The Coral Reef Watch program, run by the US government, has recently made significant updates to its heat stress warning system for coral reefs due to escalating temperature extremes. Last year, unprecedented heat levels wreaked havoc on reefs across the Americas, causing widespread coral bleaching and death.
According to Dr. Derek Manzello, the director of Coral Reef Watch, the profound impacts of heat stress compelled them to rethink their approach. Coral reefs, which are home to a quarter of marine species, are highly vulnerable to global heating caused by human activities like burning fossil fuels and deforestation.
Excessive heat can lead to coral bleaching, where corals expel the algae that provide them with color and nutrients, often resulting in coral death. The previous warning system had four alert levels, with the highest indicating severe bleaching and significant mortality. Now, three additional alert levels have been introduced to provide more detailed information on heat stress levels.
The warning system relies on a metric called degree heating weeks (DHW), which measures the cumulative heat stress experienced by corals. For instance, one DHW is accumulated if corals experience temperatures 1 degree Celsius above the usual maximum for seven days.

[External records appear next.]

(* ===== verification/LinkLifeSafety.v ===== *)
(** * Links: starting, stopping and using a link at the same time

    Any number of threads start, stop, use and purge one link; the receive thread
    may end and the manager may register the link at any time. What a thread holds
    and knows is followed along its program ([ok]), what the threads hold together
    is the invariant ([core]). *)

From S2P Require Import Prelude.
From S2P Require Import PacketPool.
From S2P Require Import Thread.
From S2P Require Import Link.
From S2P Require Import LinkLife.

(** ** The system *)

(** [sy_conc]: the concrete link is open. *)
Record link_sys := LinkSys {
  sy_link : linkg_link;
  sy_conc : bool;
  sy_readers : Z;
  sy_writer : bool;
  sy_threads : list lprog }.

Inductive link_call :=
  | Call_start (null : bool)
  | Call_stop (null : bool)
  | Call_submit (path_link_id : Z) (active : bool) (n : nat)
  | Call_purge (path_link_id : Z) (active : bool).

Definition thread_of (c : link_call) : lprog :=
  match c with
  | Call_start null => linkg_link_start null
  | Call_stop null => linkg_link_stop null
  | Call_submit id active n => submit_protocol id active n
  | Call_purge id active => purge_protocol id active
  end.

Definition conc_after (c : concrete) (z : Z) (conc : bool) : bool :=
  match c with
  | Open => (z =? 0) || conc
  | Close => negb (z =? 0) && conc
  | _ => conc
  end.

Inductive link_step : link_sys -> link_sys -> Prop :=
  | Step_new c l o r w T : link_step (LinkSys l o r w T) (LinkSys l o r w (T ++ [thread_of c]))
  | Step_access l l' p f o r w T i : T !! i = Some (Access f) -> f l = (l', p) ->
      link_step (LinkSys l o r w T) (LinkSys l' o r w (<[i := p]> T))
  | Step_concrete l c k z o r w T i : T !! i = Some (Call c k) ->
      link_step (LinkSys l o r w T) (LinkSys l (conc_after c z o) r w (<[i := k z]> T))
  | Step_thread_start l k api t z t' o r w T i : T !! i = Some (Thread_start k) -> link_thread l = Some t ->
      linkg_thread_start api (Some t) = (z, Some t') ->
      link_step (LinkSys l o r w T) (LinkSys (set_thread t' l) o r w (<[i := k z]> T))
  | Step_thread_stop l k api t z t' o r w T i : T !! i = Some (Thread_stop k) -> link_thread l = Some t ->
      linkg_thread_stop api (Some t) = (z, Some t') ->
      link_step (LinkSys l o r w T) (LinkSys (set_thread t' l) o r w (<[i := k z]> T))
  | Step_thread_exit l t o r w T : link_thread l = Some t ->
      link_step (LinkSys l o r w T) (LinkSys (set_thread (_thread_entry t) l) o r w T)
  | Step_read_lock l p o r T i : T !! i = Some (Read_lock p) ->
      link_step (LinkSys l o r false T) (LinkSys l o (r + 1) false (<[i := p]> T))
  | Step_write_lock l p o T i : T !! i = Some (Write_lock p) ->
      link_step (LinkSys l o 0 false T) (LinkSys l o 0 true (<[i := p]> T))
  | Step_unlock l p o r w T i : T !! i = Some (Unlock p) ->
      link_step (LinkSys l o r w T) (LinkSys l o (if w then r else r - 1) false (<[i := p]> T))
  | Step_manage id receive data l o r w T :
      link_step (LinkSys l o r w T) (LinkSys (set_registration id receive data l) o r w T).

Last year, many reefs experienced heat stress exceeding 20 DHWs, prompting the need for a more nuanced warning system.
The new alert levels range from 3 to 5, with level 5 indicating a risk of near complete coral mortality. These updates reflect the increasing severity of heat stress and aim to provide better guidance to scientists, conservationists, and marine managers worldwide.
Dr. David Wachenfeld from the Australian Institute of Marine Science praised the timely action taken by Coral Reef Watch in response to extreme heat events. He emphasized the importance of adapting to the changing climate and its impact on reefs.
Richard Leck from WWF-Australia highlighted the unprecedented nature of ocean temperatures and the urgent need to address global heating. Prof. Tracy Ainsworth from the International Coral Reef Society emphasized how heat stress events, once rare, have now become more frequent, leading to widespread coral mortality.